* GOAL OF THE EXERCISE *
Up to and including the line with "From stdpp Require Import strings pretty.", restate the material below word for word, beginning with its first line.
---------- WORKING DATA
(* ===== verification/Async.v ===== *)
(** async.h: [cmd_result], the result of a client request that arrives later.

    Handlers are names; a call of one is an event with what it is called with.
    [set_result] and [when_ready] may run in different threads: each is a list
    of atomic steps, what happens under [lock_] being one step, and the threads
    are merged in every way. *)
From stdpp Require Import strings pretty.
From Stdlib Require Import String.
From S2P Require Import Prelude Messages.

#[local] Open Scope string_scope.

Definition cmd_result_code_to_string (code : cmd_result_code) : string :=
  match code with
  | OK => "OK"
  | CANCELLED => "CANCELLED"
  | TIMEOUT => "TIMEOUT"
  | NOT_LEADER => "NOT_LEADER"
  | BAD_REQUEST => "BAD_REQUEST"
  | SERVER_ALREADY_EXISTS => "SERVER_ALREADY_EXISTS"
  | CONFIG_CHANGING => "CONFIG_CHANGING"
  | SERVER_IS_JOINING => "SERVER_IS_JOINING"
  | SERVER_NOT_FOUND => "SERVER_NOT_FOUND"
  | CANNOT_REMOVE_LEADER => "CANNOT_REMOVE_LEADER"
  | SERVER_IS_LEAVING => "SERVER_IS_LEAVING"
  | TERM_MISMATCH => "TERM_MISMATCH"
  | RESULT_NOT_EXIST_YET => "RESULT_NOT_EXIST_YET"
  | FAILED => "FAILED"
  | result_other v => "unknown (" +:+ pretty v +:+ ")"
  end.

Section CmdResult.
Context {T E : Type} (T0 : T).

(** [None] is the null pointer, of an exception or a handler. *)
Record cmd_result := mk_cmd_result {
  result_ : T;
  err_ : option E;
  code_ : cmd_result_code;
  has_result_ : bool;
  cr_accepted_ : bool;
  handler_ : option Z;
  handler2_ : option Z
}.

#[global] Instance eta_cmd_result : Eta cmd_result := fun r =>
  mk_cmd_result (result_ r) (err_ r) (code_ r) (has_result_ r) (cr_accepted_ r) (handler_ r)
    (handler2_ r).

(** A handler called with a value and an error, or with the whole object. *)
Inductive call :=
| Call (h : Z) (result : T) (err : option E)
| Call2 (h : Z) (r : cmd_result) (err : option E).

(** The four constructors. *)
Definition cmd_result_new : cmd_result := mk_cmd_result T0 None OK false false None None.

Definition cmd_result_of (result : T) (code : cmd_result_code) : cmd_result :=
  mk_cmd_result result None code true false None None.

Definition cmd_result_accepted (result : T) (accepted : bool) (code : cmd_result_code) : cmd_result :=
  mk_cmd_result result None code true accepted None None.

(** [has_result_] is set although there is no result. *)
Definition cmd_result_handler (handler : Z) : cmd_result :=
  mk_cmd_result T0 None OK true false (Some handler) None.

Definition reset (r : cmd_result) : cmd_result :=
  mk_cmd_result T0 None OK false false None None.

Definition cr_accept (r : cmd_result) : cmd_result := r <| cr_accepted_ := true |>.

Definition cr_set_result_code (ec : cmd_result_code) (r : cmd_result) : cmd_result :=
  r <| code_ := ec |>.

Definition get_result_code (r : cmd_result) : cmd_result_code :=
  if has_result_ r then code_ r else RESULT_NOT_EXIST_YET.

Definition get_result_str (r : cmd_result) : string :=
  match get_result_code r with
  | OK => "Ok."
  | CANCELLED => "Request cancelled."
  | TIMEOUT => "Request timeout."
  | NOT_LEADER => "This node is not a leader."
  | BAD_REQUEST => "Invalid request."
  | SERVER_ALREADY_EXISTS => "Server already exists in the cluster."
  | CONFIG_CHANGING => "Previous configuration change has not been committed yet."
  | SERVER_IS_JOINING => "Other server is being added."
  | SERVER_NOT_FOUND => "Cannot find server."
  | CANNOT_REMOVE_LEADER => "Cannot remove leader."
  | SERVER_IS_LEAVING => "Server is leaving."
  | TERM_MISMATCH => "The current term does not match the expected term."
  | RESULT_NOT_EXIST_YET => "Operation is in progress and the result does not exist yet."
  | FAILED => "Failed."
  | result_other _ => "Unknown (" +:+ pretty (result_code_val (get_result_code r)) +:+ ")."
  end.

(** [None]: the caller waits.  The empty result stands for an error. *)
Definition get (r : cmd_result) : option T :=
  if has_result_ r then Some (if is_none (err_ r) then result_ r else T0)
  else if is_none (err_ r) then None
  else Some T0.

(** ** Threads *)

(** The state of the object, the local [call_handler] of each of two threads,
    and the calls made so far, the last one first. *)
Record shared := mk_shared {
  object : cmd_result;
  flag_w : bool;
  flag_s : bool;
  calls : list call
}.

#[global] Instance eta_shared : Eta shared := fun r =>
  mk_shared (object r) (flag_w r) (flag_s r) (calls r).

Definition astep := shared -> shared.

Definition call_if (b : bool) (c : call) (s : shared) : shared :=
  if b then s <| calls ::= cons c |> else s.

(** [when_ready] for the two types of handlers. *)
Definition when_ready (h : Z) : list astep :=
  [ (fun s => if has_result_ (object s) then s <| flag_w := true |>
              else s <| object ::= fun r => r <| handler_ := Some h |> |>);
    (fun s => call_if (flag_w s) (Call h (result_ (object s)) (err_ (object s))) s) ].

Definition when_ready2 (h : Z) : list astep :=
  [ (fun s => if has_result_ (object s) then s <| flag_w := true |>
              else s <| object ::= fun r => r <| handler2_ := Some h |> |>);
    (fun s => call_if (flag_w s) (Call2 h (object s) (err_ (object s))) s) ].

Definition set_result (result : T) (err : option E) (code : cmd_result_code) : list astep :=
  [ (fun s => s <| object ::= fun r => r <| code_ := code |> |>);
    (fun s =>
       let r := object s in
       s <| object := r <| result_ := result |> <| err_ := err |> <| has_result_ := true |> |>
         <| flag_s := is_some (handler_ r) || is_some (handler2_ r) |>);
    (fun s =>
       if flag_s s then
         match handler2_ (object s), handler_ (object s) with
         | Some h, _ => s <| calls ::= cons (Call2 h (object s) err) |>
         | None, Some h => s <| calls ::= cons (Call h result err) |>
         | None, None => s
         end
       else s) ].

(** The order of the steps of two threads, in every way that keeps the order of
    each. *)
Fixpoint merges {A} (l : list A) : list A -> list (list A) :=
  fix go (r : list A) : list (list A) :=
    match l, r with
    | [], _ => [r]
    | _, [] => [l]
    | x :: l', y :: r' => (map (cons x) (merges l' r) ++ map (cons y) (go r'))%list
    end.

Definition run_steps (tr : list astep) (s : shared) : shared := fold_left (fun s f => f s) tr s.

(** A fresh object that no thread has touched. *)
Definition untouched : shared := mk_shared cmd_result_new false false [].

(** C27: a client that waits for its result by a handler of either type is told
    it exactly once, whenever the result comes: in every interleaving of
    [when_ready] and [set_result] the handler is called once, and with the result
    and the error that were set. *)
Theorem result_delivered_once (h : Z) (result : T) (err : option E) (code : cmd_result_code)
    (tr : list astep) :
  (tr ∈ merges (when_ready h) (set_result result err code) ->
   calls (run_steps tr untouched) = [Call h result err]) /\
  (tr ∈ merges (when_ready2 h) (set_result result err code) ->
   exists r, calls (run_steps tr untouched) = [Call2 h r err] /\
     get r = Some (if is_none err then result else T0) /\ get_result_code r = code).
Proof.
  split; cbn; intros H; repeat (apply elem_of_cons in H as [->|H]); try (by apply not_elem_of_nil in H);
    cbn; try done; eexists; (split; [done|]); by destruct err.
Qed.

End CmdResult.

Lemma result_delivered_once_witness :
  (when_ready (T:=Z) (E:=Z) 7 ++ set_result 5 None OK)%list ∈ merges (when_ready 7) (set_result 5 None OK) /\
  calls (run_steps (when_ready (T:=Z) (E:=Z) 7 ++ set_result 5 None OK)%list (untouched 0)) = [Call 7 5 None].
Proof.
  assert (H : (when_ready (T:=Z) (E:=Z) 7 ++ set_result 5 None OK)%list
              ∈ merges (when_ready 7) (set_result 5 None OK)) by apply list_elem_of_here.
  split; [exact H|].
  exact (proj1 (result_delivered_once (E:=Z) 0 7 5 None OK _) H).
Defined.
--------------------
* WRITTEN REPLY *
(* ===== verification/Async.v ===== *)
(** async.h: [cmd_result], the result of a client request that arrives later.

    Handlers are names; a call of one is an event with what it is called with.
    [set_result] and [when_ready] may run in different threads: each is a list
    of atomic steps, what happens under [lock_] being one step, and the threads
    are merged in every way. *)
From stdpp Require Import strings pretty.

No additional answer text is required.